Students become very loyal to a tool that works for them, even if it does not contain the most appropriate databases for their search.  They like discovery services and trust them to retrieve the best results.  They believe that the first five to ten results are the best (or only) ones the library has to offer.  Developers and librarians must therefore be careful in setting up the defaults for discovery tools because of their effect on search results.  Detailed results of this survey will be published in a forthcoming article in the July 2013 issue of College & Research Libraries.

According to Chris Strauber from Tufts University, full text is ultimately the point of the search process, but how one gets there is also important.  A&I services can be superior resources because their indexes are compiled by people who understand the subject area, and the metadata is in the language of the discipline.  Discovery services are good for exploratory questions, but they have limited metadata.  Indexes and abstracts add human expertise to what computers can do.  The browsing function is just as important as search, particularly for the humanities;  lots of questions can be answered simply by browsing.

The final presentation in this session was a report on a white paper produced for Sage Publications and presented at the ALA Midwinter conference in 2012.3  It discussed best practices for access and discovery of content in libraries, as well as problems that libraries, publishers, and vendors need to solve.  Cross-sector collaboration is necessary in the discovery of scholarly content, and collaborative groups such as the NISO Open Discovery Initiative (ODI) are being formed to develop standards and best practices for pre-indexed library discovery services.  Linked open data has become very prominent, and the open metadata concept is growing in popularity.

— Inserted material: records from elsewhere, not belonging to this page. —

(* ===== verification/ProcBase.v ===== *)
(** Rules for the functions of proc.c: locks held by this hart, the current
    process, and updates of the process table. *)

From S2P Require Import Prelude Machine CString Kalloc Vm Spinlock Bio Fs File Proc.

(** ** Sequencing without intermediate assertions *)

Lemma returns_assoc_bind {S A C D} (m : M S A) (k : A → M S C) (h : C → M S D) s Q :
  returns (bind m (λ a, bind (k a) h)) s Q → returns (bind (bind m k) h) s Q.
Proof. apply returns_assoc. Qed.

Lemma returns_zoom_bind {S T A C} (get : S → T) (set : T → S → S) (m : M T A) (k : A → M S C) s R Q :
  returns m (get s) R → (∀ a t, R a t → returns (k a) (set t s) Q) → returns (bind (zoom get set m) k) s Q.
Proof.
  intros (a & t & E & HR) Hk. destruct (Hk a t HR) as (c & s' & Ek & HQ).
  exists c, s'. unfold bind, zoom. by rewrite E.
Qed.

(** ** Locks held by this hart

    [held H n res t]: this hart holds exactly the locks [H] and no other hart
    holds any, with [n] more levels of push_off around them; [res] is the
    interrupt state to go back to. *)

Record held (hart : Z) (H : gset Z) (n : Z) (res : bool) (t : sync) : Prop := {
  held_ok : cpu_ok (this t);
  held_n : 0 ≤ n;
  held_noff : noff (this t) = n + Z.of_nat (size H);
  held_res : resume (this t) = res;
  held_lock lk : get_lock lk t = if decide (lk ∈ H) then Lock true (Some hart) else Lock false None;
}.

Lemma get_set_lock_ne lk lk' v s : lk' ≠ lk → get_lock lk' (set_lock lk v s) = get_lock lk' s.
Proof. intros Hne. unfold get_lock, set_lock. simpl. by rewrite lookup_insert_ne. Qed.

Section Held.
Context (hart : Z).

Lemma push_pop_held H n res t :
  held hart H n res t →
  returns (push_off ;;; pop_off) t (λ _ t', held hart H n res t').
Proof.
  intros [[Hok Hi] Hn Hnoff Hres Hl].
  eapply returns_bind; [apply (returns_eq _ _ _ _ (push_off_eq t))|]. intros u t1 [_ ->].
  eexists _, _. split; [apply pop_off_eq; simpl; [done|lia]|]. simpl.
  set (c := Cpu _ _ _). assert (E : noff c = noff (this t)) by (subst c; simpl; lia).
  assert (Hr : resume c = res).
  { unfold resume at 1. rewrite E. subst c. simpl. unfold resume in *.
    destruct (Z.eqb_spec (noff (this t)) 0) as [E0|]; [|done]. rewrite E0. simpl. done. }
  split; simpl; try done; [|lia].
  split; [rewrite E; lia|]. rewrite E. intros Hpos. subst c. simpl.
  rewrite (proj2 (Z.eqb_neq _ _)) by lia. done.
Qed.

Lemma acquire_held_rule H n res t lk :
  held hart H n res t → lk ∉ H →
  returns (acquire hart lk) t (λ _ t', held hart ({[lk]} ∪ H) n res t').
Proof.
  intros [[Hok Hi] Hn Hnoff Hres Hl] Hlk. eexists _, _.
  split; [apply acquire_free; by rewrite Hl, decide_False|].
  assert (Hpos : 0 < noff (this t) + 1) by lia. split; simpl; try done.
  - split; simpl; [lia|done].
  - rewrite size_union by set_solver. rewrite size_singleton. lia.
  - unfold resume at 1. simpl. by rewrite (proj2 (Z.eqb_neq _ _)) by lia.
  - intros lk'. destruct (decide (lk' = lk)) as [->|Hne].
    + rewrite get_set_lock, decide_True by set_solver. done.
    + rewrite get_set_lock_ne by done. change (get_lock lk' (with_cpu _ t)) with (get_lock lk' t).
      rewrite Hl. destruct (decide (lk' ∈ H)); [rewrite decide_True by set_solver|rewrite decide_False by set_solver]; done.
Qed.

Lemma release_held_rule H n res t lk :
  held hart H n res t → lk ∈ H →
  returns (release hart lk) t (λ _ t', held hart (H ∖ {[lk]}) n res t').
Proof.
  intros [[Hok Hi] Hn Hnoff Hres Hl] Hlk.
  assert (Hsz : Z.of_nat (size H) = 1 + Z.of_nat (size (H ∖ {[lk]}))).
  { rewrite size_difference by set_solver. rewrite size_singleton.
    assert (size H ≠ 0)%nat by (intros E%size_empty_inv; set_solver). lia. }
  eexists _, _. split; [apply release_held; [by rewrite Hl, decide_True|apply Hi; lia|lia]|].
  unfold resume in Hres. rewrite (proj2 (Z.eqb_neq (noff (this t)) 0)) in Hres by lia.
  split; simpl; try done.
  - split; simpl; [lia|]. intros Hp. rewrite (proj2 (Z.eqb_neq _ _)) by lia. done.
  - lia.
  - unfold resume. simpl. destruct (Z.eqb_spec (noff (this t) - 1) 0) as [E|E]; [|done].
    rewrite (proj2 (Z.eqb_eq _ _)) by lia. done.
  - intros lk'. destruct (decide (lk' = lk)) as [->|Hne].
    + rewrite get_set_lock, decide_False by set_solver. done.
    + rewrite get_set_lock_ne by done. change (get_lock lk' (with_cpu _ t)) with (get_lock lk' t).
      rewrite Hl. destruct (decide (lk' ∈ H)); [rewrite decide_True by set_solver|rewrite decide_False by set_solver]; done.
Qed.

End Held.

(** The kernel's locks have different addresses, none of them null. *)
Class SymbolsOk `{Symbols} : Prop := {
  base_pos : 0 < proc_base;
  pid_lock_ne : ∀ i, (i < 64)%nat → pid_lock ≠ proc_addr i;
  wait_lock_ne : ∀ i, (i < 64)%nat → wait_lock ≠ proc_addr i;
  pid_wait_ne : pid_lock ≠ wait_lock;
}.

Section Rules.
Context {B X : Type} `{BlockCache B} {LK : Linker} {SY : Symbols}.
Context (hart : Z).
Implicit Types s : kstate B X.

Lemma proc_addr_inj i j : proc_addr i = proc_addr j → i = j.
Proof. unfold proc_addr. lia. Qed.

Lemma returns_acq {A} Hs n res lk (k : unit → M (kstate B X) A) s Q :
  held hart Hs n res (sy s) → lk ∉ Hs →
  (∀ t, held hart ({[lk]} ∪ Hs) n res t → returns (k tt) (s <| sy := t |>) Q) →
  returns (bind (acq hart lk) k) s Q.
Proof.
  intros Hh Hlk Hk. eapply returns_zoom_bind; [by apply acquire_held_rule|]. intros [] t Ht. by apply Hk.
Qed.

Lemma returns_rel {A} Hs n res lk (k : unit → M (kstate B X) A) s Q :
  held hart Hs n res (sy s) → lk ∈ Hs →
  (∀ t, held hart (Hs ∖ {[lk]}) n res t → returns (k tt) (s <| sy := t |>) Q) →
  returns (bind (rel hart lk) k) s Q.
Proof.
  intros Hh Hlk Hk. eapply returns_zoom_bind; [by apply release_held_rule|]. intros [] t Ht. by apply Hk.
Qed.

Lemma returns_rel_last Hs n res lk s (Q : unit → kstate B X → Prop) :
  held hart Hs n res (sy s) → lk ∈ Hs →
  (∀ t, held hart (Hs ∖ {[lk]}) n res t → Q tt (s <| sy := t |>)) →
  returns (rel hart lk) s Q.
Proof.
  intros Hh Hlk Hk. destruct (release_held_rule hart Hs n res (sy s) lk Hh Hlk) as ([] & t & E & Ht).
  eexists _, _. split; [unfold rel, on_sync, zoom; by rewrite E|]. by apply Hk.
Qed.

(** A critical section whose body keeps the set of locks. *)
Lemma returns_section {A} Hs n res lk (body : M (kstate B X) A) s (Q : A → kstate B X → Prop) :
  held hart Hs n res (sy s) → lk ∉ Hs →
  (∀ t, held hart ({[lk]} ∪ Hs) n res t →
     returns body (s <| sy := t |>) (λ a s', held hart ({[lk]} ∪ Hs) n res (sy s')
       ∧ ∀ t', held hart Hs n res t' → Q a (s' <| sy := t' |>))) →
  returns (acq hart lk ;;; let! a := body in rel hart lk ;;; ret a) s Q.
Proof.
  intros Hh Hlk Hb. eapply returns_acq; [done|done|]. intros t Ht.
  eapply returns_bind; [by apply Hb|]. intros a s' [Hh' HQ].
  eapply returns_rel; [done|set_solver|]. intros t' Ht'. apply returns_ret, HQ.
  replace (({[lk]} ∪ Hs) ∖ {[lk]}) with Hs in Ht' by set_solver. done.
Qed.

Lemma returns_myproc {A} Hs n res (k : option nat → M (kstate B X) A) s Q :
  held hart Hs n res (sy s) →
  (∀ t, held hart Hs n res t → returns (k (curproc s)) (s <| sy := t |>) Q) →
  returns (bind myproc k) s Q.
Proof.
  intros Hh Hk. destruct (push_pop_held hart Hs n res (sy s) Hh) as ([] & t & E & Ht).
  unfold bind in E. destruct (push_off (sy s)) as [u t1| | |] eqn:E1; try done.
  destruct (Hk t Ht) as (a & s' & Ek & HQ). exists a, s'. split; [|done].
  unfold myproc, on_sync, bind, zoom, gets, ret. rewrite E1. cbv beta iota.
  change (sy (setter sy (λ _, t1) s)) with t1. by rewrite E.
Qed.

Lemma returns_cur {A} Hs n res i (k : nat → M (kstate B X) A) s Q :
  held hart Hs n res (sy s) → curproc s = Some i →
  (∀ t, held hart Hs n res t → returns (k i) (s <| sy := t |>) Q) →
  returns (bind cur k) s Q.
Proof.
  intros Hh Hc Hk. unfold cur. apply returns_assoc_bind. eapply returns_myproc; [done|].
  intros t Ht. rewrite Hc. apply returns_ret_bind. by apply Hk.
Qed.

(** *** The process table *)

Definition NP : nat := Z.to_nat NPROC.

Lemma getp_setp i j f s :
  (i < length (procs s))%nat → getp (setp i f s) j = if decide (j = i) then f (getp s i) else getp s j.
Proof.
  intros Hi. unfold getp at 1, setp. cbn [procs setter]. destruct (decide (j = i)) as [->|Hne].
  - by rewrite list_lookup_insert_eq.
  - by rewrite list_lookup_insert_ne.
Qed.

Lemma setp_length i f s : length (procs (setp i f s)) = length (procs s).
Proof. unfold setp. simpl. by rewrite length_insert. Qed.

Lemma setp_setp i f g s : setp i g (setp i f s) = setp i (λ p, g (f p)) s.
Proof.
  destruct (decide (i < length (procs s))%nat) as [Hi|Hi].
  - unfold setp at 1. rewrite getp_setp by done. rewrite decide_True by done.
    unfold setp. cbn [procs setter fsys initproc nextpid sy curproc fpuhw ext]. by rewrite list_insert_insert_eq.
  - unfold setp. cbn [procs setter]. rewrite !(list_insert_ge _ i) by (rewrite ?list_insert_ge; lia).
    by destruct s.
Qed.

Lemma NPROCS_elem i : i ∈ NPROCS ↔ (i < NP)%nat.
Proof. unfold NPROCS, NP. rewrite elem_of_seq. lia. Qed.

End Rules.

(** Executes the pure prefix of a program. *)
Ltac pstep :=
  lazymatch goal with
  | |- returns (bind (bind _ _) _) _ _ => apply returns_assoc_bind
  | |- returns (bind (modify _) _) _ _ => apply returns_modify_bind
  | |- returns (bind (gets _) _) _ _ => apply returns_gets_bind
  | |- returns (bind (ret _) _) _ _ => apply returns_ret_bind
  end; cbv beta.

Ltac psteps := repeat pstep.

(** A C [for] loop over consecutive indices, with an invariant per index. *)
Lemma for_each_seq {S} (body : nat → M S unit) (I : nat → S → Prop) a n s :
  I a s → (∀ i s, (a ≤ i < a + n)%nat → I i s → returns (body i) s (λ _ s', I (1 + i)%nat s')) →
  returns (for_each (seq a n) body) s (λ _ s', I (a + n)%nat s').
Proof.
  revert a s. induction n as [|n IH]; intros a s Ha Hb; cbn [seq for_each].
  - apply returns_ret. by rewrite Nat.add_0_r.
  - eapply returns_bind; [apply Hb; [lia|done]|]. intros u s' Hs'.
    replace (a + Datatypes.S n)%nat with (Datatypes.S a + n)%nat by lia. apply IH; [done|].
    intros i s2 Hi. apply Hb. lia.
Qed.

Librarians and publishers can add value for learning by integrate their expertise into user workflows.  For example, Purdue University has appointed a “data services librarian” to help with grant writing and meeting funders’ requirements.  But libraries and publishers have not provided a unified user experience because of different fulfillment options, metadata models, etc.  Legacy databases must satisfy users’ needs for content on a variety of devices.  A&I services cannot rest on their laurels and continue to depend on growth in their markets.  They must invent new ways of explaining their value proposition and of participating in the semantic Web.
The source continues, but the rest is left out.